(** * Prescripto-backend: the pharmacy directory

    A shallow embedding of [src/models/pharmacy.js] (the Mongoose schema)
    and [src/routes/pharmacies.js] (the five Express route handlers), and
    the properties of the specification proved, or refuted, over it.

    The handlers talk to MongoDB through Mongoose.  The collection is
    modelled as the list of its documents in insertion order, a request as
    a function from the collection (and the values the environment
    supplies: the clock, the generated ObjectId) to a response and the new
    collection.  Mongoose's part (setters, validators, the unique index,
    the casting of an id, timestamps) is modelled from the options the
    schema sets.

    Modelling boundaries, stated once:
    - a JS string is a [string] whose characters are the UTF-16 code units
      below 256 (Latin-1); case mapping and white space are those of
      ECMAScript on that range;
    - a JS number is a rational ([Q]): the schema only compares numbers
      with 0 and 6;
    - a request body is an object whose present fields hold JSON values of
      the type the schema declares for them (a field that is absent, or
      [undefined], is [None]); values of another JSON type, [null], and
      keys that are not paths of the schema are outside the model;
    - the value of a list filter is compiled as a regular expression;
      the grammar is modelled for pattern characters and the dot, a
      source that starts with a quantifier throws, and what becomes of
      any other source is a parameter ([RegExp.Engine]) of the list
      handler;
    - a key of an update payload is a top-level path of the schema: a
      dotted key such as [address.city] is outside the model;
    - Mongoose's version key [__v] is left out. *)

From Stdlib Require Import List String Ascii Bool ZArith NArith QArith Lia.
From Stdlib Require Import DecimalString.
From Stdlib Require Import Sorting.Sorted Sorting.Permutation.
Import ListNotations.

Local Close Scope Q_scope.
Local Open Scope string_scope.
Local Open Scope bool_scope.
Local Open Scope list_scope.

(* ================================================================== *)
(** * JavaScript strings *)
(* ================================================================== *)

Module Js.

Definition code (c : ascii) : N := N_of_ascii c.

Definition between (lo hi : N) (c : ascii) : bool :=
  (lo <=? code c)%N && (code c <=? hi)%N.

(** ECMAScript WhiteSpace and LineTerminator below 256: TAB, LF, VT,
    FF, CR, SP and NBSP.  This is what [String.prototype.trim] strips
    and what [\s] matches. *)
Definition isWhiteSpace (c : ascii) : bool :=
  between 9 13 c || (code c =? 32)%N || (code c =? 160)%N.

(** The line feed. *)
Definition isLineFeed (c : ascii) : bool := (code c =? 10)%N.

Definition isDigit (c : ascii) : bool := between 48 57 c.

Definition shift_up (c : ascii) : ascii := ascii_of_N (code c + 32).
Definition shift_down (c : ascii) : ascii := ascii_of_N (code c - 32).

(** [String.prototype.toLowerCase] on one code unit below 256:
    A-Z, and U+00C0-U+00DE except the multiplication sign U+00D7. *)
Definition toLowerChar (c : ascii) : ascii :=
  if between 65 90 c then shift_up c
  else if between 192 222 c && negb (code c =? 215)%N then shift_up c
  else c.

(** The Canonicalize operation of a RegExp with the [i] flag (and no
    [u] flag): the upper-case form when that is one code unit.  a-z,
    and U+00E0-U+00FE except the division sign U+00F7.  The upper-case
    forms of U+00B5 and U+00FF lie above 255 and are shared with no
    other code unit below 256, U+00DF has none of one unit: the three
    are left as they are. *)
Definition canonicalize (c : ascii) : ascii :=
  if between 97 122 c then shift_down c
  else if between 224 254 c && negb (code c =? 247)%N then shift_down c
  else c.

Fixpoint map_string (f : ascii -> ascii) (s : string) : string :=
  match s with
  | EmptyString => EmptyString
  | String c t => String (f c) (map_string f t)
  end.

Definition toLowerCase (s : string) : string := map_string toLowerChar s.

Fixpoint trimStart (s : string) : string :=
  match s with
  | EmptyString => EmptyString
  | String c t => if isWhiteSpace c then trimStart t else s
  end.

Fixpoint trimEnd (s : string) : string :=
  match s with
  | EmptyString => EmptyString
  | String c t =>
      match trimEnd t with
      | EmptyString => if isWhiteSpace c then EmptyString else String c EmptyString
      | t' => String c t'
      end
  end.

(** [String.prototype.trim]. *)
Definition trim (s : string) : string := trimEnd (trimStart s).

(** The 256 code units. *)
Definition allChars : list ascii := map ascii_of_nat (seq 0 256).

Definition isEmpty (s : string) : bool :=
  match s with EmptyString => true | _ => false end.

Definition chars (s : string) : list ascii := list_ascii_of_string s.

(** [p] is a prefix of [l], characters compared by [eqc]. *)
Fixpoint prefix_by (eqc : ascii -> ascii -> bool) (p l : list ascii) : bool :=
  match p, l with
  | [], _ => true
  | _ :: _, [] => false
  | a :: p', b :: l' => eqc a b && prefix_by eqc p' l'
  end.

(** [p] occurs in [l] as a run of consecutive characters. *)
Fixpoint infix_by (eqc : ascii -> ascii -> bool) (p l : list ascii) : bool :=
  prefix_by eqc p l ||
  match l with
  | [] => false
  | _ :: l' => infix_by eqc p l'
  end.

_ABOUT THIS EXERCISE:_
Please give back, exactly as it stands above, the stretch from the line with "Definition shift_up (c" through the line with "(** The 256 code units. *)", and no line outside it.

_WORKED SOLUTION:_
Definition shift_up (c : ascii) : ascii := ascii_of_N (code c + 32).
Definition shift_down (c : ascii) : ascii := ascii_of_N (code c - 32).

(** [String.prototype.toLowerCase] on one code unit below 256:
    A-Z, and U+00C0-U+00DE except the multiplication sign U+00D7. *)
Definition toLowerChar (c : ascii) : ascii :=
  if between 65 90 c then shift_up c
  else if between 192 222 c && negb (code c =? 215)%N then shift_up c
  else c.

(** The Canonicalize operation of a RegExp with the [i] flag (and no
    [u] flag): the upper-case form when that is one code unit.  a-z,
    and U+00E0-U+00FE except the division sign U+00F7.  The upper-case
    forms of U+00B5 and U+00FF lie above 255 and are shared with no
    other code unit below 256, U+00DF has none of one unit: the three
    are left as they are. *)
Definition canonicalize (c : ascii) : ascii :=
  if between 97 122 c then shift_down c
  else if between 224 254 c && negb (code c =? 247)%N then shift_down c
  else c.

Fixpoint map_string (f : ascii -> ascii) (s : string) : string :=
  match s with
  | EmptyString => EmptyString
  | String c t => String (f c) (map_string f t)
  end.

Definition toLowerCase (s : string) : string := map_string toLowerChar s.

Fixpoint trimStart (s : string) : string :=
  match s with
  | EmptyString => EmptyString
  | String c t => if isWhiteSpace c then trimStart t else s
  end.

Fixpoint trimEnd (s : string) : string :=
  match s with
  | EmptyString => EmptyString
  | String c t =>
      match trimEnd t with
      | EmptyString => if isWhiteSpace c then EmptyString else String c EmptyString
      | t' => String c t'
      end
  end.

(** [String.prototype.trim]. *)
Definition trim (s : string) : string := trimEnd (trimStart s).

(** The 256 code units. *)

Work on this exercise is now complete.